We left off with the team positioning post-its® on the wall; grouping them according to relationships and dependencies.  I usually put flip chart size post-its® up on the wall first and arrange the smaller post-its® on the flip chart post-its®.  Starting from left and working from top to bottom and to the right, the post-its®* or groups of post-its® should be put up on the wall.

As we move across the wall from left to right, we are sequencing the events. Tasks and activities that can be done at the same time are positioned from top to bottom on the wall.  Once the team is satisfied with the positioning and sequencing of all of the post-its®, I use strips of cellophane tape to tape the post-its® to the larger flip chart post-its®.

At this point I start putting numbers in the upper right hand corner.  I use the standard WBS numbering system of 1, 1.1., 1.1.1 to show hierachies of related tasks and activities.  For example:

1 Create Widget

1.1 Design Widget

1.2 Prototype Widget

1.2.1 Review widget

1.3 Produce widget

1.4 Test widget

1.4.1 Analyze widget defects

1.4.2 Fix widget defects

I number the tasks and activities sequentially and chronologically, so that the tasks and activities are numbered in the order that they should be done.  I put these tasks into my project management tool (i.e. MS Project, Planview, Primavera) in the order that I have numbered them.

Since I have done this for a while, I am often able to identify when tasks are missing or incomplete, or if the organization of the work does not make sense.  As you and the team repeatedly look at and organize the tasks and activities, a logical order will present itself.  It is not magic and may require several reviews to get it right.  It is not a perfect science and every project is different.
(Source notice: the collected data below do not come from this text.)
Lemma X4_example :
  let req := Sample.request "next" (Some "r") true in
  exists n,
    StateManager.getNode "n"
      (AStar.stateManager
         (fst (AStar.processThought (base := Sample.base) "n" req
                 (AStar.new Sample.family)))) = Some n /\
    id n = "n"%string /\ parentId n = Some "r"%string /\ score n == 2.
Proof.
  intros req.
  destruct (@X4_created_node_is_stored Sample.base "n" req
              (AStar.new Sample.family) (CSP.new Sample.family))
    as [Ha _].
  - discriminate.
  - vm_compute. lia.
  - vm_compute. lia.
  - eexists. split; [exact Ha|]. repeat split.
Defined.

Lemma X5_example :
  (exists best,
      In best (seen Sample.oneDone) /\ isComplete best = true /\
      AStar.getBestPath Sample.oneDone =
      (Sample.oneDone,
       StateManager.getPath (id best) (AStar.stateManager Sample.oneDone))) /\
  (exists best f,
      In best (seen Sample.twoOpen) /\
      fOf (AStar.stateManager Sample.twoOpen) best = inr f /\
      AStar.getBestPath Sample.twoOpen =
      (Sample.twoOpen,
       StateManager.getPath (id best) (AStar.stateManager Sample.twoOpen))).
Proof.
  destruct (X5_astar_best_path Sample.oneDone) as [Hdone _].
  destruct (X5_astar_best_path Sample.twoOpen) as [_ [_ Hopen]].
  split.
  - destruct Hdone as [best [Hin [Hc [_ Hrun]]]].
    + exists Sample.finished. split; [right; now left | reflexivity].
    + now exists best.
  - destruct Hopen as [best [f [Hin [Hf [_ Hrun]]]]].
    + intros n [H|[H|[]]]; subst n; reflexivity.
    + discriminate.
    + intros n [H|[H|[]]]; subst n; eexists; reflexivity.
    + now exists best, f.
Defined.

Lemma X6_example :
  CSP._getUnassignedVariables Sample.coloured
  = (Sample.coloured, inr ["y"%string]) /\
  exists l, CSP._getUnassignedVariables Sample.coloured
            = (Sample.coloured, inr l) /\ NoDup l.
Proof.
  split; [reflexivity|].
  destruct (@X6_unassigned_is_domains_minus_assignments Sample.base Sample.coloured)
    as [[l [Hrun [_ Hnd]]] _].
  exists l. split; [exact Hrun|]. apply Hnd.
  repeat constructor; simpl; intuition discriminate.
Defined.

(** Of the array [x] of one value and the object [y] whose [length] is
    5, the selection takes [x]. *)
Lemma X7_example :
  numericDomains Sample.sized /\
  exists r,
    CSP._selectUnassignedVariable (engine := Sample.engine) Sample.sized
      = (Sample.sized, inr r) /\
    match r with
    | None => CSP.unassignedOf Sample.sized = []
    | Some v =>
        v = "x"%string /\
        In v (CSP.unassignedOf Sample.sized) /\
        forall u, In u (CSP.unassignedOf Sample.sized) ->
          sizeOfDomain Sample.sized v <= sizeOfDomain Sample.sized u
    end.
Proof.
  assert (Hnum : numericDomains Sample.sized).
  { intros u [H|[H|[]]]; subst u; eexists; reflexivity. }
  split; [exact Hnum|].
  destruct (X7_select_smallest_domain (engine := Sample.engine) Hnum)
    as [r [Hrun Hr]].
  exists r. split; [exact Hrun|].
  vm_compute in Hrun. inversion Hrun; subst r.
  split; [reflexivity | exact Hr].
Defined.

Lemma X9_example :
  exists w' resp b,
    CSP.processThought (base := Sample.base) "n"
      (Sample.request "next" (Some "r") true) (CSP.new Sample.family)
    = (w', inr resp) /\
    bestScore resp = Some (Fin b) /\ res_score resp <= b /\ 2 <= b.
Proof.
  destruct (@X9_csp_best_score Sample.base "n"
              (Sample.request "next" (Some "r") true) (CSP.new Sample.family))
    as [w' [resp [b [Hrun [Hb [Hs [Hp _]]]]]]].
  exists w', resp, b. split; [exact Hrun|]. split; [exact Hb|].
  split; [exact Hs|].
  destruct (Hp Sample.root eq_refl) as [H _]. exact H.
Defined.

Lemma X10_example :
  let req := Sample.withMetrics ["clarity"%string] (Sample.request "x" None true) in
  Hybrid.goalClarityThreshold <= Hybrid.goalClarityOf req /\
  ~ Hybrid.goalClarityThreshold <= Hybrid.goalClarityOf (Sample.request "x" None true).
Proof.
  intros req.
  destruct (X10_goal_clarity_is_metrics_supplied req (Hybrid.new (Sample.store [])))
    as [g [Hrun [_ Hiff]]].
  destruct (X10_goal_clarity_is_metrics_supplied (Sample.request "x" None true)
              (Hybrid.new (Sample.store [])))
    as [g' [Hrun' [_ Hiff']]].
  inversion Hrun; subst g. inversion Hrun'; subst g'.
  split.
  - apply Hiff. eexists. split; [reflexivity | discriminate].
  - intros H. apply Hiff' in H. destruct H as [ms [E _]]. discriminate.
Defined.

Lemma X11_example :
  Hybrid.constraintDensityOf (Sample.request "You MUST; it is Required" None true)
  = Hybrid.constraintDensityOf (Sample.request "you must; it is required" None true) /\
  Hybrid.constraintDensityOf (Sample.request "You MUST; it is Required" None true)
  = 2%nat.
Proof.
  destruct (X11_constraint_density
              (Sample.request "you must; it is required" None true))
    as [_ [_ Hcase]].
  split; [|reflexivity].
  apply Hcase; reflexivity.
Defined.

Lemma X12_example :
  exists w',
    Hybrid._evaluateStrategySwitch (Sample.request "x" None true)
      (Hybrid.new (Sample.store [])) = (w', inr tt) /\
    Hybrid.activeNameOf w' = MCTS.
Proof.
  destruct (X12_young_store_never_beam_search (Hybrid.new (Sample.store []))
              (Sample.request "x" None true))
    as [w' [Hrun [_ [_ [_ Hm]]]]].
  - simpl. lia.
  - reflexivity.
  - exists w'. split; [exact Hrun|]. apply Hm.
    + vm_compute. lia.
    + intros [ms [E _]]. discriminate.
Defined.

Lemma X13_example :
  Hybrid.activeNameOf
    (fst (Hybrid._switchStrategy "a_star" (Hybrid.new (Sample.store []))))
  = "a_star"%string /\
  Hybrid._switchStrategy "hybrid" (Hybrid.new (Sample.store []))
  = (Hybrid.new (Sample.store []), inr tt).
Proof.
  destruct (X13_active_name_round_trip (Hybrid.new (Sample.store [])) "a_star")
    as [_ [_ [Hreg _]]].
  destruct (X13_active_name_round_trip (Hybrid.new (Sample.store [])) "hybrid")
    as [_ [_ [_ Hun]]].
  split.
  - apply Hreg. right. right. now left.
  - apply Hun. unfold hybridNames. simpl. intuition discriminate.
Defined.

Lemma X14_example :
  exists w' resp,
    Hybrid.processThought (base := Sample.base) "n1"
      (Sample.request "x" None true) (Hybrid.new (Sample.store []))
    = (w', inr resp) /\
    (exists name, activeStrategy resp = Some name /\ In name hybridNames) /\
    availableStrategies resp = Some hybridNames.
Proof.
  destruct (Hybrid.processThought (base := Sample.base) "n1"
              (Sample.request "x" None true) (Hybrid.new (Sample.store [])))
    as [w' [e|resp]] eqn:Hrun; [vm_compute in Hrun; discriminate|].
  exists w', resp. split; [reflexivity|].
  destruct (@X14_hybrid_answer_names_its_delegate Sample.base "n1"
              (Sample.request "x" None true) (Hybrid.new (Sample.store []))
              w' resp Hrun) as [[name [Hn [Hin _]]] [Hav _]].
  split; [now exists name | exact Hav].
Defined.

Lemma X15_example :
  exists w' resp,
    Hybrid.processThought (base := Sample.base) "n1"
      (Sample.withStrategy "csp" (Sample.request "x" None true))
      (Hybrid.new (Sample.store []))
    = (w', inr resp) /\
    activeStrategy resp = Some "csp"%string /\
    constraintsSatisfied resp = Some true.
Proof.
  destruct (@X15_hybrid_csp_request Sample.base "n1"
              (Sample.withStrategy "csp" (Sample.request "x" None true))
              (Hybrid.new (Sample.store [])) eq_refl)
    as [w' [resp [Hrun [Hname [_ [_ Hsat]]]]]].
  exists w', resp. split; [exact Hrun|]. split; [exact Hname|].
  apply Hsat. reflexivity.
Defined.

Lemma X16_example :
  Reasoner.currentNameOf
    (fst (Reasoner.processThought (base := Sample.base) "n1"
            (Sample.withStrategy "a_star" (Sample.request "x" None true))
            Reasoner.new)) = "a_star"%string /\
  Reasoner.currentStrategy
    (fst (Reasoner.processThought (base := Sample.base) "n1"
            (Sample.withStrategy "dfs" (Sample.request "x" None true))
            Reasoner.new)) = Reasoner.currentStrategy Reasoner.new.
Proof.
  destruct (@X16_explicit_strategy_or_retained Sample.base "n1"
              (Sample.withStrategy "a_star" (Sample.request "x" None true))
              Reasoner.new eq_refl) as [Hreg _].
  destruct (@X16_explicit_strategy_or_retained Sample.base "n1"
              (Sample.withStrategy "dfs" (Sample.request "x" None true))
              Reasoner.new eq_refl) as [_ [Hun _]].
  split.
  - apply (Hreg "a_star"%string); [reflexivity|].
    right. right. now left.
  - apply (Hun "dfs"%string); [reflexivity|].
    unfold reasonerNames. simpl. intuition discriminate.
Defined.

Lemma X17_example :
  exists r',
    Reasoner.setStrategy "mcts" Reasoner.new = (r', inr tt) /\
    Reasoner.getCurrentStrategyName r' = (r', inr "mcts"%string).
Proof.
  destruct (X17_strategy_name_round_trip "mcts" Reasoner.new) as [_ [_ H]].
  apply H. right. now left.
Defined.

Lemma X18_example :
  (exists d, Reasoner._getDefaultConfigForProblemType "puzzles" = Some d /\
             d_strategy d = BEAM_SEARCH) /\
  (exists d, Reasoner._getDefaultConfigForProblemType "ui" = Some d /\
             d_strategy d = A_STAR).
Proof.
  split.
  - destruct (X18_default_bundle_always_exists "puzzles") as [d [Hd [_ [_ Hm]]]].
    exists d. split; [exact Hd|].
    assert (E : Map_get "mechanics" CONFIG.gameDevDefaults = Some d).
    { apply Hm. unfold Reasoner.knownTypes. simpl. intuition discriminate. }
    inversion E. reflexivity.
  - destruct (X18_default_bundle_always_exists "ui") as [d [Hd [_ [Hk _]]]].
    exists d. split; [exact Hd|].
    assert (E : Map_get "ui" CONFIG.gameDevDefaults = Some d).
    { apply Hk. unfold Reasoner.knownTypes. simpl. tauto. }
    inversion E. reflexivity.
Defined.

Lemma X19_example :
  let ui := Sample.withProblemType "ui" (Sample.request "x" None true) in
  Reasoner.currentNameOf
    (fst (Reasoner.processThought (base := Sample.base) "n1" ui Reasoner.new))
  = "a_star"%string /\
  Reasoner.currentStrategy
    (fst (Reasoner.processThought (base := Sample.base) "n1"
            (Sample.withStrategy "csp" ui) Reasoner.new))
  = Reasoner.currentStrategy Reasoner.new.
Proof.
  intros ui.
  destruct (@X19_game_dev_request_strategy Sample.base "n1" ui Reasoner.new
              "ui" eq_refl) as [Hdef _].
  destruct (@X19_game_dev_request_strategy Sample.base "n1"
              (Sample.withStrategy "csp" ui) Reasoner.new "ui" eq_refl)
    as [_ [Hkeep _]].
  split.
  - destruct (Hdef eq_refl) as [d [Hd [Hname _]]].
    rewrite Hname. inversion Hd. reflexivity.
  - apply (Hkeep "csp"%string). reflexivity.
Defined.
(** The three ways through processTTL. *)
Lemma processTTL_cases job now :
  ((job_DeletionTimestamp job ≠ None ∨ needsCleanup job = false) ∧
   processTTL job now = (false, None, [])) ∨
  (job_DeletionTimestamp job = None ∧ job_TTLSecondsAfterFinished job ≠ None ∧
   isJobFinished job = true ∧ job_LastTransitionTime job = 0 ∧
   processTTL job now =
     (false,
      Some ("unable to find the time when the Job " +:+ job_label job +:+ " finished"),
      [])) ∨
  (∃ ttl, live job ttl ∧
     processTTL job now =
       if bool_decide (time_Sub (expireAt job ttl) now ≤ 0) then (true, None, [])
       else (false, None, [AddAfter (KeyFunc job) (time_Sub (expireAt job ttl) now)])).
Proof.
  unfold processTTL, timeLeft, getFinishAndExpireTime, jobFinishTime, live, expireAt,
    IsZero, enqueueAfter.
  destruct (job_DeletionTimestamp job) as [ts|] eqn:Hdt; simpl.
  { left. split; [by left|done]. }
  destruct (needsCleanup job) eqn:Hnc; simpl.
  2:{ left. split; [by right|done]. }
  unfold needsCleanup in Hnc. apply andb_true_iff in Hnc as [Httl Hfin].
  apply bool_decide_eq_true in Httl.
  destruct (job_TTLSecondsAfterFinished job) as [ttl|] eqn:Hsome; [|done].
  case_bool_decide as Hz; simpl.
  - right. left. done.
  - right. right. exists ttl. split; [done|]. by case_bool_decide.
Qed.
Lemma coerce_fold (cols done : list str) (df : DataFrame) :
  well_formed df -> coerced done df ->
  let df' := fold_left
               (fun d col => if mem col (columns d) then assign col f d else d)
               cols df in
  columns df' = columns df /\ well_formed df' /\ coerced (done ++ cols) df'.
Proof.
  revert done df. induction cols as [|col cols IH]; intros done df W C; cbn [fold_left].
  - rewrite app_nil_r. now repeat split.
  - destruct (coerce_step col done df W C) as (E & W' & C').
    destruct (IH (done ++ [col]) _ W' C') as (E2 & W2 & C2).
    cbv zeta in *. rewrite <- app_assoc in C2. cbn [app] in C2.
    split; [now rewrite E2, E|]. now split.
Qed.

Lemma coerce_numeric_shape (df : DataFrame) :
  well_formed df ->
  columns (coerce_numeric f df) = columns df
  /\ well_formed (coerce_numeric f df)
  /\ coerced NUMERIC_COLUMNS (coerce_numeric f df).
Proof.
  intro W. apply (coerce_fold NUMERIC_COLUMNS [] df W).
  unfold coerced, entry_ok. apply Forall_forall. intros r _.
  apply Forall_forall. intros kv _ [].
Qed.
End Coerce.

Lemma to_numeric_number (v : cell) : is_number_or_missing (to_numeric v).
Proof.
  destruct v as [s|x|]; cbn; [|exact I|exact I].
  destruct (Num.parse_number s); exact I.
Qed.

(** ** The year cast *)

Lemma year_row_shape (r r' : row) :
  year_row_astype_int r = Some r' ->
  map fst r' = map fst r
  /\ entry_ok (fun k => k = year) integral r'
  /\ forall S, entry_ok S is_number_or_missing r ->
               entry_ok S is_number_or_missing r'.
Proof.
  revert r'; induction r as [|[k v] r IH]; cbn [year_row_astype_int]; intros r' H.
  - injection H as <-. repeat split; constructor.
  - destruct (year_row_astype_int r) as [t'|]; [|discriminate H].
    destruct (IH t' eq_refl) as (K & Y & N).
    destruct (Text.eqb k year) eqn:E.
    + destruct (astype_int v) as [v'|] eqn:A; [|discriminate H].
      injection H as <-. cbn [map fst]. split; [now rewrite K|].
      destruct v as [s|x|]; try discriminate A. injection A as <-.
      split.
      * constructor; [intros _; now eexists | exact Y].
      * intros S HS. inversion HS; subst.
        constructor; [intros _; exact I | now apply N].
    + injection H as <-. cbn [map fst]. split; [now rewrite K|].
      split.
      * constructor; [|exact Y]. cbn [fst snd]. intros ->.
        now rewrite TextFacts.eqb_refl in E.
      * intros S HS. inversion HS; subst. constructor; [assumption | now apply N].
Qed.
(** * DarkRadiant: the declaration block syntax parser and the declaration
    type registry.

    Shallow embedding of libs/parser/DefBlockSyntaxParser.h (the tokeniser
    state machine, the syntax nodes and the syntax tree builder, over the
    [const std::string] cursor) and of the creator registry of
    radiantcore/decl/DeclarationManager, with the properties of the design
    document checked against them. *)

From Stdlib Require Import ZArith Ascii String Lia.
From stdpp Require Import base option list strings gmap.

Local Open Scope Z_scope.

(** ** Faults

    What a C++ run can end in besides a value: undefined behaviour (a cursor
    moved past its end marker, a null pointer dereferenced, a pointer cast to
    a class the object does not have), an exception ([std::out_of_range] of
    [vector::at], [std::logic_error] of the registry), a failed [assert], and
    the model's own fuel bound for the loops over the token stream. *)

Inductive Fault : Set :=
| CursorPastEnd
| NullDereference
| BadCast
| OutOfRange
| AssertionFailed (expr : string)
| AlreadyRegistered
| NotRegistered
| OutOfFuel.

Inductive Res (A : Type) : Type :=
| Ok (a : A)
| Fail (f : Fault).

Arguments Ok {A} a.
Arguments Fail {A} f.

#[global] Instance Res_ret : MRet Res := fun _ a => Ok a.
#[global] Instance Res_bind : MBind Res := fun _ _ k m =>
  match m with
  | Ok a => k a
  | Fail f => Fail f
  end.

(** ** Machine integers *)

(** [std::size_t], 64 bits wide, with the wrap-around of [++] and [--]. *)
Definition size_t_modulus : Z := 2 ^ 64.
Definition size_t_incr (n : Z) : Z := (n + 1) mod size_t_modulus.
Definition size_t_decr (n : Z) : Z := (n - 1) mod size_t_modulus.

(** [static_cast<int>(v.size())]: the low 32 bits, read as two's complement. *)
Definition static_cast_int (n : Z) : Z :=
  (n + 2 ^ 31) mod 2 ^ 32 - 2 ^ 31.

(** ** Characters *)

Definition OpeningBrace : ascii := "{"%char.
Definition ClosingBrace : ascii := "}"%char.
Definition Slash : ascii := "/"%char.
Definition Asterisk : ascii := "*"%char.
Definition DoubleQuote : ascii := "034"%char.
Definition Space : ascii := " "%char.
Definition Tab : ascii := "009"%char.
Definition LF : ascii := "010"%char.
Definition VT : ascii := "011"%char.
Definition CR : ascii := "013"%char.
Definition NUL : ascii := "000"%char.

(** [str += ch] *)
Definition push_back (s : string) (ch : ascii) : string :=
  s +:+ String ch EmptyString.

Definition empty (s : string) : bool :=
  match s with EmptyString => true | String _ _ => false end.

(** ** Tokens *)

Module DefSyntaxToken.

Inductive Kind : Set :=
| Nothing
| Whitespace
| BracedBlock
| Token
| EolComment
| BlockComment.

#[global] Instance Kind_eq_dec : EqDecision Kind.
Proof. solve_decision. Defined.

Record t : Set := mk { type : Kind; value : string }.

(** [tok.clear()] *)
Definition clear : t := {| type := Nothing; value := EmptyString |}.

(** [tok.type = k] *)
Definition set_type (tok : t) (k : Kind) : t :=
  {| type := k; value := value tok |}.

(** [tok.value += ch] *)
Definition append (tok : t) (ch : ascii) : t :=
  {| type := type tok; value := push_back (value tok) ch |}.

End DefSyntaxToken.

Abbreviation DefSyntaxToken := DefSyntaxToken.t.

(** ** The tokeniser function: its states and character classes *)

Module State.
Inductive t : Set :=
| Searching
| Whitespace
| Token
| BracedBlock
| QuotedStringWithinBlock
| BlockComment
| EolComment.
End State.

Definition Delims : list ascii := [Space; Tab; LF; VT; CR].

Definition IsWhitespace (c : ascii) : bool :=
  existsb (fun curDelim => Ascii.eqb curDelim c) Delims.

(** The cursor [next] is the text from the current character on, and the end
    marker [end] is the empty rest: [next != end] is "some character is
    left", [*next] is the first one and [++next] drops it. Moving a cursor
    that is at the end marker is undefined behaviour in C++ and the fault
    [CursorPastEnd] here. *)

(** [StringIteratorAdapter::peek]: the character after the current one, or
    ['\0'] when there is none. *)
Definition peek (next : string) : ascii :=
  match next with
  | String _ (String c _) => c
  | _ => NUL
  end.

(** ** Syntax nodes

    A [DefSyntaxNode::Ptr] is a [std::shared_ptr], possibly null: [None].
    [Node] is an object of the base class itself (the parser creates one, the
    root); the other constructors are the derived classes with their own
    members. The derived classes inherit [_children], which no code fills or
    reads ([getString] is overridden in each), so it is left out of them. *)

Module NodeType.
Inductive t : Set :=
| Root
| Whitespace
| Comment
| DeclType
| DeclName
| DeclBlock.
End NodeType.

#[warnings="-register-all"]
Inductive DefSyntaxNode : Type :=
| Node (_type : NodeType.t) (_children : list (option DefSyntaxNode))
| DefWhitespaceSyntax (_token : DefSyntaxToken)
| DefCommentSyntax (_token : DefSyntaxToken)
| DefTypeSyntax (_token : DefSyntaxToken)
| DefNameSyntax (_token : DefSyntaxToken)
| DefBlockSyntax (_blockToken : DefSyntaxToken)
    (_headerNodes : list (option DefSyntaxNode))
    (_type _name : option DefSyntaxNode).

Abbreviation Ptr := (option DefSyntaxNode).

Definition getType (n : DefSyntaxNode) : NodeType.t :=
  match n with
  | Node t _ => t
  | DefWhitespaceSyntax _ => NodeType.Whitespace
  | DefCommentSyntax _ => NodeType.Comment
  | DefTypeSyntax _ => NodeType.DeclType
  | DefNameSyntax _ => NodeType.DeclName
  | DefBlockSyntax _ _ _ _ => NodeType.DeclBlock
  end.


Definition appendChildNode (n : DefSyntaxNode) (node : Ptr) : DefSyntaxNode :=
  match n with
  | Node t children => Node t (children ++ [node])
  | _ => n
  end.

(** [p->member]: dereferencing a null pointer is undefined behaviour. *)
Definition arrow {A} (p : option A) : Res A :=
  match p with
  | Some a => Ok a
  | None => Fail NullDereference
  end.

(** The virtual [getString]. The base class walks its children and
    dereferences each one unchecked; [DefBlockSyntax] walks its header nodes,
    skips the null ones, and appends the text of the block token. *)
Definition each_child (getString : DefSyntaxNode -> Res string)
  : list Ptr -> string -> Res string :=
  fix each (children : list Ptr) (value : string) : Res string :=
    match children with
    | [] => Ok value
    | child :: children' =>
        match child with
        | Some c => s ← getString c; each children' (value +:+ s)
        | None => Fail NullDereference
        end
    end.

Definition each_headerNode (getString : DefSyntaxNode -> Res string)
  : list Ptr -> string -> Res string :=
  fix each (headerNodes : list Ptr) (output : string) : Res string :=
    match headerNodes with
    | [] => Ok output
    | headerNode :: headerNodes' =>
        match headerNode with
        | None => each headerNodes' output
        | Some h => s ← getString h; each headerNodes' (output +:+ s)
        end
    end.

Fixpoint getString (n : DefSyntaxNode) : Res string :=
  match n with
  | Node _ children => each_child getString children EmptyString
  | DefWhitespaceSyntax tok => Ok (DefSyntaxToken.value tok)
  | DefCommentSyntax tok => Ok (DefSyntaxToken.value tok)
  | DefTypeSyntax tok => Ok (DefSyntaxToken.value tok)
  | DefNameSyntax tok => Ok (DefSyntaxToken.value tok)
  | DefBlockSyntax blockToken headerNodes _ _ =>
      output ← each_headerNode getString headerNodes EmptyString;
      Ok (output +:+ DefSyntaxToken.value blockToken)
  end.

(** [DefTypeSyntax::getToken] and [DefNameSyntax::getToken], reached through
    a [static_pointer_cast]: on an object of another class the cast is
    undefined behaviour. *)
Definition DefNameSyntax_getToken (n : DefSyntaxNode) : Res DefSyntaxToken :=
  match n with
  | DefNameSyntax tok => Ok tok
  | _ => Fail BadCast
  end.

Definition DefTypeSyntax_getToken (n : DefSyntaxNode) : Res DefSyntaxToken :=
  match n with
  | DefTypeSyntax tok => Ok tok
  | _ => Fail BadCast
  end.

(** [DefBlockSyntax::getType] and [getName]: the stored pointers. *)
Definition DefBlockSyntax_getType (n : DefSyntaxNode) : Res Ptr :=
  match n with
  | DefBlockSyntax _ _ _type _ => Ok _type
  | _ => Fail BadCast
  end.

Definition DefBlockSyntax_getName (n : DefSyntaxNode) : Res Ptr :=
  match n with
  | DefBlockSyntax _ _ _ _name => Ok _name
  | _ => Fail BadCast
  end.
The important point is to keep working with the post-its® until you are satisfied with the sequencing of tasks and activities.  Making the changes  in project management tools is not as easy as moving post-its® around and project management tools are more linear in design than the post-its® method.

Don’t worry, I have more to share.

Resources:

Work Breakdown Structure – Musings Part -1

Work Breakdown Structures

Work Breakdown Structure (WBS) Dictionary

*this is not an advertisement for post-its®.  At this point in time, I do not advertise or accept advertising of any kind on this blog.  I have no affiliation with 3M or post-its®, I simply love the product (all the shapes and sizes) and use them regularly.  When I mention products or services by name, it is because I use/buy them.  I buy them with my own hard-earned money.